Vertical transmission of intestinal microbiota altered by 5-aminosalicylic acid leads to a protective effect protect against dextran sulfate sodium-induced colitis. The severity of colitis was assessed on day 7 after dextran sulfate sodium (DSS)-induced colitis was initiated in the 5-aminosalicylic acid (5-ASA)-derived group and non-treated (NT)-derived group.
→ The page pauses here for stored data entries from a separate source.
(** The three ways [jwt.decode] ends. *)
Inductive JwtDecode :=
| Decoded (payload : Claims)
| ExpiredSignatureError
| InvalidTokenError.

(** The PyJWT library, HS256: [jwt_decode token key now]. *)
Record JwtLib := {
  jwt_encode : Claims -> string -> string;
  jwt_decode : string -> string -> datetime -> JwtDecode
}.

Definition set_status (s : Status) (r : AccessRequest) : AccessRequest :=
  {| r_id := r_id r; r_admin_id := r_admin_id r;
     r_admin_name := r_admin_name r; r_user_id := r_user_id r;
     r_reason := r_reason r; r_status := s;
     r_permission_token := r_permission_token r;
     r_requested_at := r_requested_at r; r_expires_at := r_expires_at r;
     r_granted_at := r_granted_at r; r_denied_at := r_denied_at r |}.

Definition set_granted (token : string) (at_ : datetime) (r : AccessRequest)
  : AccessRequest :=
  {| r_id := r_id r; r_admin_id := r_admin_id r;
     r_admin_name := r_admin_name r; r_user_id := r_user_id r;
     r_reason := r_reason r; r_status := granted;
     r_permission_token := Some token;
     r_requested_at := r_requested_at r; r_expires_at := r_expires_at r;
     r_granted_at := Some at_; r_denied_at := r_denied_at r |}.

Definition set_denied (at_ : datetime) (r : AccessRequest) : AccessRequest :=
  {| r_id := r_id r; r_admin_id := r_admin_id r;
     r_admin_name := r_admin_name r; r_user_id := r_user_id r;
     r_reason := r_reason r; r_status := denied;
     r_permission_token := r_permission_token r;
     r_requested_at := r_requested_at r; r_expires_at := r_expires_at r;
     r_granted_at := r_granted_at r; r_denied_at := Some at_ |}.

(** [access_requests.update_one({"_id": id}, {"$set": ...})] *)
Definition update_access_request (id : ObjectId)
  (set : AccessRequest -> AccessRequest) : Handler unit :=
  modify (set_access_requests (update_one (fun r => Nat.eqb (r_id r) id) set)).

(** [str.strip()] on the ASCII white space. *)
Definition is_space (c : Ascii.ascii) : bool :=
  let n := Ascii.nat_of_ascii c in
  ((9 <=? n) && (n <=? 13) || (28 <=? n) && (n <=? 32))%nat.

Fixpoint lstrip (s : list Ascii.ascii) : list Ascii.ascii :=
  match s with
  | [] => []
  | c :: rest => if is_space c then lstrip rest else s
  end.

Definition strip (s : string) : string :=
  string_of_list_ascii
    (rev (lstrip (rev (lstrip (list_ascii_of_string s))))).

(** [sort=[("timestamp", -1)]]: newest first, insertion order among equals. *)
Fixpoint insert_newest (t : Transaction) (l : list Transaction)
  : list Transaction :=
  match l with
  | [] => [t]
  | x :: rest =>
      if Z.ltb (t_timestamp x) (t_timestamp t) then t :: l
      else x :: insert_newest t rest
  end.

Definition newest_first (l : list Transaction) : list Transaction :=
  fold_left (fun acc t => insert_newest t acc) l [].

(** [@admin_required] *)
Definition admin_required (rq : Request) (fn : Identity -> Handler Response)
  : Handler Response :=
  jwt_required rq (fun who =>
    if negb (String.eqb (i_role who) "admin") then
      reply (Error "Admin access required") 403
    else fn who).

Section AccessDelegation.

Variable jwt : JwtLib.
Variable PERMISSION_SECRET : string.

Definition generate_permission_token (admin_id user_id request_id : ObjectId)
  : Handler string :=
  iat <- utcnow ;;
  exp0 <- utcnow ;;
  let payload :=
    {| c_admin_id := admin_id;
       c_user_id := user_id;
       c_request_id := request_id;
       c_type := "admin_permission";
       c_iat := iat;
       c_exp := (exp0 + 30 * minute)%Z |} in
  ret (jwt_encode jwt payload PERMISSION_SECRET).

Definition verify_permission_token (token : string)
  : Handler (option Claims) :=
  now <- utcnow ;;
  match jwt_decode jwt token PERMISSION_SECRET now with
  | Decoded payload => ret (Some payload)
  | ExpiredSignatureError => ret None
  | InvalidTokenError => ret None
  end.

(** *** app/routes/admin.py *)

Definition request_access (rq : Request) (user_id : ObjectId)
  : Handler Response :=
  admin_required rq (fun identity =>
  let data := json rq in
  let reason := strip (or_default (j_reason data) "") in
  if String.eqb reason "" || (String.length reason <? 10)%nat then
    reply (Error "Please provide a detailed reason (min 10 characters)") 400
  else
    user_found <- find_user (fun u => Nat.eqb (u_id u) user_id
                                      && String.eqb (u_role u) "user") ;;
    match user_found with
    | None => reply (Error "User not found") 404
    | Some user =>
        (* Check if there's already a pending request from this admin *)
        existing <- find_access_request (fun r =>
          Nat.eqb (r_admin_id r) (i_user_id identity)
          && Nat.eqb (r_user_id r) user_id
          && status_eqb (r_status r) pending) ;;
        match existing with
        | Some _ =>
            reply (Error "You already have a pending request for this user")
              409
        | None =>
            (* Create access request (expires in 24 hours) *)
            requested_at <- utcnow ;;
            t_exp <- utcnow ;;
            let expires_at := (t_exp + 24 * hour_us)%Z in
            request_id <- insert_access_request (fun id =>
              {| r_id := id;
                 r_admin_id := i_user_id identity;
                 r_admin_name := i_name identity;
                 r_user_id := user_id;
                 r_reason := reason;
                 r_status := pending;
                 r_permission_token := None;
                 r_requested_at := requested_at;
                 r_expires_at := expires_at;
                 r_granted_at := None;
                 r_denied_at := None |}) ;;
            (* Send notification email to user *)
            email_sent <- send_access_request_email (u_email user)
                            (u_name user) (i_name identity) reason request_id ;;
            log_action rq (i_user_id identity) "admin" "request_account_access"
              (Some user_id)
              [("reason", PStr reason); ("request_id", id_num request_id)] ;;
            ret (Json (RequestAccessOk request_id email_sent expires_at) 201)
        end
    end).

Definition view_user_account (rq : Request) (user_id : ObjectId)
  : Handler Response :=
  admin_required rq (fun identity =>
  if falsy_string (x_permission_token rq) then
    reply (Error "Permission token required in X-Permission-Token header") 401
  else
    let permission_token := or_default (x_permission_token rq) "" in
    (* Verify the permission token *)
    verified <- verify_permission_token permission_token ;;
    match verified with
    | None => reply (Error "Invalid or expired permission token") 401
    | Some payload =>
        (* Ensure token is for this specific admin and user *)
        if negb (Nat.eqb (c_admin_id payload) (i_user_id identity))
           || negb (Nat.eqb (c_user_id payload) user_id) then
          reply (Error "Permission token does not match this request") 403
        else
          (* Verify the access request is still granted in DB *)
          req <- find_access_request (fun r =>
            Nat.eqb (r_id r) (c_request_id payload)
            && status_eqb (r_status r) granted) ;;
          match req with
          | None =>
              reply (Error "Access has been revoked or request not found") 403
          | Some _ =>
              user_found <- find_user (fun u => Nat.eqb (u_id u) user_id) ;;
              match user_found with
              | None => reply (Error "User not found") 404
              | Some user =>
                  (* Get recent transactions *)
                  recent <- gets (fun w =>
                    firstn 20
                      (newest_first
                         (List.filter
                            (fun t => Nat.eqb (t_user_id t) user_id)
                            (transactions w)))) ;;
                  log_action rq (i_user_id identity) "admin"
                    "viewed_user_account" (Some user_id)
                    [("request_id", id_num (c_request_id payload))] ;;
                  ret (Json (AccountView user recent
                               "This access is logged and monitored.") 200)
              end
          end
    end).

(** *** app/routes/user.py: the owner's decision *)

(** Neither route is wrapped by [jwt_required]: they are reached by the
    links of the notification mail, and read no caller identity. *)
Definition grant_access (rq : Request) (request_id : ObjectId)
  : Handler Response :=
  found <- find_access_request (fun r => Nat.eqb (r_id r) request_id) ;;
  match found with
  | None => reply (Error "Access request not found") 404
  | Some req =>
      if negb (status_eqb (r_status req) pending) then
        reply (Error (String.append "Request already "
                        (status_name (r_status req)))) 400
      else
        (* Check if expired *)
        now <- utcnow ;;
        if Z.ltb (r_expires_at req) now then
          update_access_request request_id (set_status expired) ;;
          reply (Error "Access request has expired") 410
        else
          (* Generate permission token *)
          permission_token <-
            generate_permission_token (r_admin_id req) (r_user_id req)
              request_id ;;
          granted_at <- utcnow ;;
          update_access_request request_id
            (set_granted permission_token granted_at) ;;
          (* Notify admin *)
          admin <- find_user (fun u => Nat.eqb (u_id u) (r_admin_id req)) ;;
          user <- find_user (fun u => Nat.eqb (u_id u) (r_user_id req)) ;;
          match admin, user with
          | Some a, Some u =>
              send_access_decision_email (u_email a) (u_name a) (u_name u)
                "granted" ;;
              ret tt
          | _, _ => ret tt
          end ;;
          log_action rq (r_user_id req) "user" "grant_admin_access" None
            [("request_id", id_num request_id)] ;;
          ret (Json (GrantOk "30 minutes") 200)
  end.

Definition deny_access (rq : Request) (request_id : ObjectId)
  : Handler Response :=
  found <- find_access_request (fun r => Nat.eqb (r_id r) request_id) ;;
  match found with
  | None => reply (Error "Access request not found") 404
  | Some req =>
      if negb (status_eqb (r_status req) pending) then
        reply (Error (String.append "Request already "
                        (status_name (r_status req)))) 400
      else
        denied_at <- utcnow ;;
        update_access_request request_id (set_denied denied_at) ;;
        admin <- find_user (fun u => Nat.eqb (u_id u) (r_admin_id req)) ;;
        user <- find_user (fun u => Nat.eqb (u_id u) (r_user_id req)) ;;
        match admin, user with
        | Some a, Some u =>
            send_access_decision_email (u_email a) (u_name a) (u_name u)
              "denied" ;;
            ret tt
        | _, _ => ret tt
        end ;;
        log_action rq (r_user_id req) "user" "deny_admin_access" None
          [("request_id", id_num request_id)] ;;
        ret (Json DenyOk 200)
  end.

End AccessDelegation.

(** ** The error kinds of the specification, as the routes answer them *)


Definition InsufficientFunds : Response :=
  Json (Error "Insufficient balance") 400.




Definition RequestExpired : Response :=
  Json (Error "Access request has expired") 410.

Definition TokenInvalid : Response :=
  Json (Error "Invalid or expired permission token") 401.

Definition TokenMismatch : Response :=
  Json (Error "Permission token does not match this request") 403.

Definition AccessRevoked : Response :=
  Json (Error "Access has been revoked or request not found") 403.

(** A handler succeeded when it answered 200 or 201. *)
Definition succeeded (r : Response) : bool :=
  match r with
  | Json _ status => Z.eqb status 200 || Z.eqb status 201
  | _ => false
  end.

(** ** Observations on a world *)

(** The account with a given [_id], as [find_one] sees it. *)
Definition account (id : ObjectId) (w : World) : option User :=
  find (fun u => Nat.eqb (u_id u) id) (users w).

Definition balance_of (id : ObjectId) (w : World) : option Q :=
  option_map u_balance (account id w).

Definition request_of (id : ObjectId) (w : World) : option AccessRequest :=
  find (fun r => Nat.eqb (r_id r) id) (access_requests w).

Definition status_of (id : ObjectId) (w : World) : option Status :=
  option_map r_status (request_of id w).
Male data are shown (n = 5 in the NT-derived group and n = 11 in the 5-ASA-derived group) (A) disease activity index. (B) The length of the cecum, length of the colon, and the colon weight per length with representative macroscopic images. (C) Histological score of the colon with representative microscopic images (×200 and ×400). (D) Histological scores of score 1 (inflammatory cell infiltrate) and score 2 (intestinal architecture). (E) Body weight changes during DSS treatment. The data are the mean ± SEM. **p < 0.01, ***p < 0.001, Mann–Whitney U-test. Female data are shown in Supplemental Figure S9.